Only certain lines below are wanted: those starting at the line containing "build_subkey_loop subkeys subkeyid verbose (tmpl_list_append" and ending at the line containing "(** The expiry of the primary key. *)", both included, each retyped exactly.

Stored data entries
......

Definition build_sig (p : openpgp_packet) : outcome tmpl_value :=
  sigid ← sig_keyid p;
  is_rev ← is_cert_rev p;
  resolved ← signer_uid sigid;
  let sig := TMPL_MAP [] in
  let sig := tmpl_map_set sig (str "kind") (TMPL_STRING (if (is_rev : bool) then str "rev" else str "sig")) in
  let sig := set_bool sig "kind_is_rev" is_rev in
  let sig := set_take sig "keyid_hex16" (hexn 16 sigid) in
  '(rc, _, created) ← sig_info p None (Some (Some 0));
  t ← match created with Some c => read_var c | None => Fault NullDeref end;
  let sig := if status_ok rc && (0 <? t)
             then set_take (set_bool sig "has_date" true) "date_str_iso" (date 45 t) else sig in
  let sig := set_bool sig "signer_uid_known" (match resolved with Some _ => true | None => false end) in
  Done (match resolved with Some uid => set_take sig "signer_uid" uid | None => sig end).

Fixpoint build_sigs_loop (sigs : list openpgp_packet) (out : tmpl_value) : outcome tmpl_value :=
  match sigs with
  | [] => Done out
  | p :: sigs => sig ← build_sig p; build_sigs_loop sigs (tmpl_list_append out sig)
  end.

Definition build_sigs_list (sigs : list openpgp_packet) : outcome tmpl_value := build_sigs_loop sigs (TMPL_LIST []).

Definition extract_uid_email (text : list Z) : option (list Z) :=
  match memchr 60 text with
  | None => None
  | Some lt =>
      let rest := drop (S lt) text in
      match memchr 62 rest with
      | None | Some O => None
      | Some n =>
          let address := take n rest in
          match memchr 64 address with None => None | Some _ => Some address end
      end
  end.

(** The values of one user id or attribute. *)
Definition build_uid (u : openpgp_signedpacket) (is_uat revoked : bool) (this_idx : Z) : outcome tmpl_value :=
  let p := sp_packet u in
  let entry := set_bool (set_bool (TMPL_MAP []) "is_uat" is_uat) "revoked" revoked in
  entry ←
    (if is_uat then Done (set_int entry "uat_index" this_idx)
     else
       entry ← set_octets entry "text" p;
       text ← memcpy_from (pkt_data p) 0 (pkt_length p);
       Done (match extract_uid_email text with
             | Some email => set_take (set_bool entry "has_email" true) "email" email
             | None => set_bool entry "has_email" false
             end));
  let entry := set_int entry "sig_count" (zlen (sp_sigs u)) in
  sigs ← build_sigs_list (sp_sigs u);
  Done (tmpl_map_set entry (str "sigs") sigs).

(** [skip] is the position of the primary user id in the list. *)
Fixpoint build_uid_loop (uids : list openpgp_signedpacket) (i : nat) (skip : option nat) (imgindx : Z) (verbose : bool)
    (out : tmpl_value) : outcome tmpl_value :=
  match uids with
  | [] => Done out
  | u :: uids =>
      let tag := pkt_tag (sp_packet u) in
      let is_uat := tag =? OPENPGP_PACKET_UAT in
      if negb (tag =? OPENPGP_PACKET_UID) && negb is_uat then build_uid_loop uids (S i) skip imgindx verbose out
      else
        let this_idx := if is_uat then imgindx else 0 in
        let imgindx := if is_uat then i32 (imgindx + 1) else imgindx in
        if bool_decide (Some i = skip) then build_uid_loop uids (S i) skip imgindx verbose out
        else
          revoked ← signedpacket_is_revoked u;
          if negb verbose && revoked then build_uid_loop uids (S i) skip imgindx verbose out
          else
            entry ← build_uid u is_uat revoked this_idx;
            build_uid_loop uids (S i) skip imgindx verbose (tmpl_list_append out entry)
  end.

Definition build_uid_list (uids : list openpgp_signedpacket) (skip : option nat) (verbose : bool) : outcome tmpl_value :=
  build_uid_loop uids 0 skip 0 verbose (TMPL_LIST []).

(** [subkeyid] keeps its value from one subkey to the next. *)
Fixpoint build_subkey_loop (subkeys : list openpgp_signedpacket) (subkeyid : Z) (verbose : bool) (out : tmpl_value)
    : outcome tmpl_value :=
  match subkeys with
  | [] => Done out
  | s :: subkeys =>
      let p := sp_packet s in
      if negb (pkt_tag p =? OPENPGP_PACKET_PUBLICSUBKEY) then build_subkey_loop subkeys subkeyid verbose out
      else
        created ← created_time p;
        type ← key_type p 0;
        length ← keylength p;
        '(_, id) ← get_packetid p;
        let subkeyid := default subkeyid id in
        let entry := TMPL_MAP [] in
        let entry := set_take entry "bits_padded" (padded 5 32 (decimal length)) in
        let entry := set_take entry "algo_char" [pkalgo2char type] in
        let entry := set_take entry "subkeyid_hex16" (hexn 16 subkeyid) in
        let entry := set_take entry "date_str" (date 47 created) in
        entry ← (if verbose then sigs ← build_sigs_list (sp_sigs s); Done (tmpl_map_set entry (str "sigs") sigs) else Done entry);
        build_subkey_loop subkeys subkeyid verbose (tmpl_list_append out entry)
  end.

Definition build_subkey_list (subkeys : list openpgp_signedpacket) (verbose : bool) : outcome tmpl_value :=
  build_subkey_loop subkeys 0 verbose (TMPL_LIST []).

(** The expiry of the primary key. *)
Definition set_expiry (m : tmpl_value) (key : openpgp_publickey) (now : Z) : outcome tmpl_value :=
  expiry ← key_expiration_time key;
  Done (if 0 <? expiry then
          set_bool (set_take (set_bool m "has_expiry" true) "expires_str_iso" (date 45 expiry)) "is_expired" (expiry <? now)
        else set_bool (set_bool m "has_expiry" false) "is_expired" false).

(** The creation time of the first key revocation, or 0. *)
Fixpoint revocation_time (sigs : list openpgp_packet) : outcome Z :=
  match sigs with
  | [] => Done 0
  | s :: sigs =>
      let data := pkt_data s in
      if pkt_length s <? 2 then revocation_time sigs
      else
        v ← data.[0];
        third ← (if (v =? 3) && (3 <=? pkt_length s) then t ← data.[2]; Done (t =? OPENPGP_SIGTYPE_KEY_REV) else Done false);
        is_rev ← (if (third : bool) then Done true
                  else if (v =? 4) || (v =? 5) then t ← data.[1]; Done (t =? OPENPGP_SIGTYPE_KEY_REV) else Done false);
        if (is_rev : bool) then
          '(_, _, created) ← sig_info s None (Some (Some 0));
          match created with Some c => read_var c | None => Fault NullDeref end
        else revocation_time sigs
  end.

......

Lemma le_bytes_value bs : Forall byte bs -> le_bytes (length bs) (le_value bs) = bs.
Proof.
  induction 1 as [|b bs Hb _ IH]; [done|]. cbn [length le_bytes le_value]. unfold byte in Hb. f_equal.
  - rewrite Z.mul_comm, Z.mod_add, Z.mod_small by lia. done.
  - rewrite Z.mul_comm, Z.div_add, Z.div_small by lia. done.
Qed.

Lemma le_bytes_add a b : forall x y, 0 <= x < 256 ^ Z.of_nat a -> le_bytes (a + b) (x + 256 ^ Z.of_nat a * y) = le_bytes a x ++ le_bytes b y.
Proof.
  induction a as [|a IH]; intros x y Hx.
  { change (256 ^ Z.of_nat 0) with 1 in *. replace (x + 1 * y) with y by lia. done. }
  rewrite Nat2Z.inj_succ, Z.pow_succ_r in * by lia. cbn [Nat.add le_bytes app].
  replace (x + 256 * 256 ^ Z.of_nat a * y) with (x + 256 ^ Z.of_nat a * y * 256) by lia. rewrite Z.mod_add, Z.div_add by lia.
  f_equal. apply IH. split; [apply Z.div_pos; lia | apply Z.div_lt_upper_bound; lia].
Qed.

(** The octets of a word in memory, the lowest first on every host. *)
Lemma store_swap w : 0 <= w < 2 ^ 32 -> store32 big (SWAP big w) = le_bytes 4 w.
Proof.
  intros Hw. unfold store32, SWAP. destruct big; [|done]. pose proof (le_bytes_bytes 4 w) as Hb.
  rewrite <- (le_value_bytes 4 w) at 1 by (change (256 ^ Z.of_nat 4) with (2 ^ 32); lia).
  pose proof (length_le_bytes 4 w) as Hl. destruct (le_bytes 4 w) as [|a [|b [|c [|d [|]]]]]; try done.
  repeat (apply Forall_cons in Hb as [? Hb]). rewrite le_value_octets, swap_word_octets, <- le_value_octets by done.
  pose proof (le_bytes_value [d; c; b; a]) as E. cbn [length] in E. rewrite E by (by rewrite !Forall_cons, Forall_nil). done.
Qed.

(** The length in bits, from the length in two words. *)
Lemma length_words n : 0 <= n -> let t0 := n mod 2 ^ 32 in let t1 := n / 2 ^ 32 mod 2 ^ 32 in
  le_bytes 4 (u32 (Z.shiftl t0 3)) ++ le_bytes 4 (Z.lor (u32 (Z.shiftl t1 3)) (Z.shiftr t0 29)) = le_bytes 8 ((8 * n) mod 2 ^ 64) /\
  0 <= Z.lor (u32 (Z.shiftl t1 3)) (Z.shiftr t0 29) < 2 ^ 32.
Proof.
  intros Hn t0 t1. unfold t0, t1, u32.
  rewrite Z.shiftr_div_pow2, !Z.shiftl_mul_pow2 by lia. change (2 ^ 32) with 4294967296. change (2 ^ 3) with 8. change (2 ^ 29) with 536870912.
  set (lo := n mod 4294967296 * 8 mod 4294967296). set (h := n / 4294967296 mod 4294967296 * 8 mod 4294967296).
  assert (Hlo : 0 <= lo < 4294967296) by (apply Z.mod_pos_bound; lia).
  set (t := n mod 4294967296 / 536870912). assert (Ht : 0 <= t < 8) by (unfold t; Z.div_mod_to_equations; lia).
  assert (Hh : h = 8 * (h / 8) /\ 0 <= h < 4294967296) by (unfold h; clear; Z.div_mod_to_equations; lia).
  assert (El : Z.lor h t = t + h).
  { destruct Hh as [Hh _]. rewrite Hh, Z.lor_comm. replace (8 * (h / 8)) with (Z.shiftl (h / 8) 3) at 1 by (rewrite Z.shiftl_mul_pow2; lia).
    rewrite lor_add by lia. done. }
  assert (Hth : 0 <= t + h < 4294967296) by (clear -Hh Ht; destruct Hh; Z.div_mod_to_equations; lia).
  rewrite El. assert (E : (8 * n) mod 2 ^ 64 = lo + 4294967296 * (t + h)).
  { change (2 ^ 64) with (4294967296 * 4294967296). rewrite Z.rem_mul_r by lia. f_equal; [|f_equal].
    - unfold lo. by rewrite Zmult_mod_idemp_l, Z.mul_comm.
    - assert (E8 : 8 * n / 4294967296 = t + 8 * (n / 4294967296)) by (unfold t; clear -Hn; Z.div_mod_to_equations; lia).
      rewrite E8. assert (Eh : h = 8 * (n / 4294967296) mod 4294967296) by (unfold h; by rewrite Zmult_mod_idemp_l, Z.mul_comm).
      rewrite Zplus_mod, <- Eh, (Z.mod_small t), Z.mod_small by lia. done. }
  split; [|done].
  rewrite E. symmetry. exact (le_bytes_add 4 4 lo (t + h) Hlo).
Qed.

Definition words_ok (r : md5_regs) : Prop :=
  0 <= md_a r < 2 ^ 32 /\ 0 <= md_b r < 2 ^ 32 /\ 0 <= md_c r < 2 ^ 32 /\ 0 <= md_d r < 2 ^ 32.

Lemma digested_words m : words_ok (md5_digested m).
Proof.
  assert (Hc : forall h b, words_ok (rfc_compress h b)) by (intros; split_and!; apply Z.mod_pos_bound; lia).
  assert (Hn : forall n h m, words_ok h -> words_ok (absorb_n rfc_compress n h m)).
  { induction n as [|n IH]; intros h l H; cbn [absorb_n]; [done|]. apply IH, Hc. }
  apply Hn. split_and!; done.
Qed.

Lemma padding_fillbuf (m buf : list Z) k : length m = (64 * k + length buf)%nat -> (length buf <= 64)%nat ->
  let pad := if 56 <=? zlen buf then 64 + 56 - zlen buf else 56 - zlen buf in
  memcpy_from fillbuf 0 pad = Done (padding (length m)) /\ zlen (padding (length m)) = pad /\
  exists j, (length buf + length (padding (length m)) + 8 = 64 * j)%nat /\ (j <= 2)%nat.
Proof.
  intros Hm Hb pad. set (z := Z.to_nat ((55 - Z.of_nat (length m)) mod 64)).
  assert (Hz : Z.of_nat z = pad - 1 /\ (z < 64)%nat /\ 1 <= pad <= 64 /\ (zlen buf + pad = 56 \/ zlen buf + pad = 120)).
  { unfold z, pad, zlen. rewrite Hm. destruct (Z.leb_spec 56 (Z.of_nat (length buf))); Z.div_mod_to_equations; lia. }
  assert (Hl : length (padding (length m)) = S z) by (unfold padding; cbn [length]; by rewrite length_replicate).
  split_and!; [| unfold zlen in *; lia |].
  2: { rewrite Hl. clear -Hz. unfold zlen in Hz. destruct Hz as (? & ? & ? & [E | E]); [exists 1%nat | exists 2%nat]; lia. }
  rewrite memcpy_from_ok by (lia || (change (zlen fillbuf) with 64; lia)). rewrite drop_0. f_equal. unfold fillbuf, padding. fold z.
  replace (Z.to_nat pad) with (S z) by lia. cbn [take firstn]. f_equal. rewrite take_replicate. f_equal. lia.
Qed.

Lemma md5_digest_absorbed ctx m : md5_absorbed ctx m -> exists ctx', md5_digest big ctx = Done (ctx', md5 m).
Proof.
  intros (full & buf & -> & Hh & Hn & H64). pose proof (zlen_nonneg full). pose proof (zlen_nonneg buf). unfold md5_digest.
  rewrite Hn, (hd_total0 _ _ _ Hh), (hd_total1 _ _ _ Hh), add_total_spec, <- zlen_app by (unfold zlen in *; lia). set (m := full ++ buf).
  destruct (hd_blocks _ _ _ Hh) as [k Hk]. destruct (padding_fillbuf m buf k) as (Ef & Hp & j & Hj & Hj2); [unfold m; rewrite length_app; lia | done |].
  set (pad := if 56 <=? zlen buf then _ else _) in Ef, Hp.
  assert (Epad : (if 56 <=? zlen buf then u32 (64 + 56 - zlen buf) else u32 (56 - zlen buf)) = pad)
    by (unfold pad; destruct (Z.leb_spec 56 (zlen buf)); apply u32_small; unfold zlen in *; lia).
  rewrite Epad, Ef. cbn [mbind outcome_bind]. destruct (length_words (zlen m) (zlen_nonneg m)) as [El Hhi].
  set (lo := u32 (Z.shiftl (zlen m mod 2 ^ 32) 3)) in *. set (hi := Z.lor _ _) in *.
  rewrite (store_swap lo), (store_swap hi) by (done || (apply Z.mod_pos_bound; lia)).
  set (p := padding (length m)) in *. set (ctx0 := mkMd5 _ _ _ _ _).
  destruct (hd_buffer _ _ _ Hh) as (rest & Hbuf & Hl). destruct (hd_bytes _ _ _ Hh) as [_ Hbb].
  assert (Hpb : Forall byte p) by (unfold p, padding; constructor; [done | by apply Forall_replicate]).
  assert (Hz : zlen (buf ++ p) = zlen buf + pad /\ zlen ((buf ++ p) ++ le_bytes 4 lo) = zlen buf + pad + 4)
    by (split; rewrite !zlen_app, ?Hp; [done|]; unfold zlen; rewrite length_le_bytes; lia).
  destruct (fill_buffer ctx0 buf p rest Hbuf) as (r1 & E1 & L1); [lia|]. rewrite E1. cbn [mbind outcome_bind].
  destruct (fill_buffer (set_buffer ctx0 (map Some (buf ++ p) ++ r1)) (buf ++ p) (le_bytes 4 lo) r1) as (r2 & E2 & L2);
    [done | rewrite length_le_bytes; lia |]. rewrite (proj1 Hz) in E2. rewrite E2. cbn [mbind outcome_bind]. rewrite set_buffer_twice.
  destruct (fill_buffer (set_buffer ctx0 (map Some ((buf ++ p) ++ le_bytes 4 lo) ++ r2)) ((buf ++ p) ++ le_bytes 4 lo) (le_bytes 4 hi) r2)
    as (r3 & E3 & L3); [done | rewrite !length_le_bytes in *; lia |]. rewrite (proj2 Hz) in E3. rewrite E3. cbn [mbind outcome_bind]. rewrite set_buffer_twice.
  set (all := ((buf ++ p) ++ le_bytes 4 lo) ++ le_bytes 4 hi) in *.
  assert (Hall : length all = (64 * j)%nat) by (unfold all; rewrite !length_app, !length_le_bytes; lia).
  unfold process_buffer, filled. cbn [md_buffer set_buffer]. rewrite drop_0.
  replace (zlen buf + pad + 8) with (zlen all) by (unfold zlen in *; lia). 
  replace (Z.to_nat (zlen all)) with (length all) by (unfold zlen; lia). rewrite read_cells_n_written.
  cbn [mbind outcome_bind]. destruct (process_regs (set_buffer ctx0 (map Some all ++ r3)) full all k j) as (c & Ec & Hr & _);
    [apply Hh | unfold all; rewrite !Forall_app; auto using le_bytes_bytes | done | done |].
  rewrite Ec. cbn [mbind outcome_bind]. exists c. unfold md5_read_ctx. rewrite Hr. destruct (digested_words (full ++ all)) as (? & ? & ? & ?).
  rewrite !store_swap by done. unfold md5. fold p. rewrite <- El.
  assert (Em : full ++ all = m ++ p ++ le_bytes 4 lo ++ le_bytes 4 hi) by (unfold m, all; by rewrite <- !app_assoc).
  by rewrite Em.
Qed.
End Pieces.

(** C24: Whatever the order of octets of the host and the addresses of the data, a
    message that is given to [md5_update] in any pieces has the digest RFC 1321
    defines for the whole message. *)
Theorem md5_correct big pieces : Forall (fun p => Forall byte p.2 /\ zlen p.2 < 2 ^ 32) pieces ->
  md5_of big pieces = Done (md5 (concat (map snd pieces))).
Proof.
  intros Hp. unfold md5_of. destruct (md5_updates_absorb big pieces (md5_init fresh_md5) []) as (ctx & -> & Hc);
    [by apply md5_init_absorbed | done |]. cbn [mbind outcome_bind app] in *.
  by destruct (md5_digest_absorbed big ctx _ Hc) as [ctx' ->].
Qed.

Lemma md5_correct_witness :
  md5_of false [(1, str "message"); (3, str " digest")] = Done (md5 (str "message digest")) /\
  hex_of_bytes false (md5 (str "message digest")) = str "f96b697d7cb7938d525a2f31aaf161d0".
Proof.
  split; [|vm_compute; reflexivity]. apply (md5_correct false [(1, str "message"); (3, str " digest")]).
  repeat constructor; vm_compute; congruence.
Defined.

......

> **Problem solution**
        build_subkey_loop subkeys subkeyid verbose (tmpl_list_append out entry)
  end.

Definition build_subkey_list (subkeys : list openpgp_signedpacket) (verbose : bool) : outcome tmpl_value :=
  build_subkey_loop subkeys 0 verbose (TMPL_LIST []).

(** The expiry of the primary key. *)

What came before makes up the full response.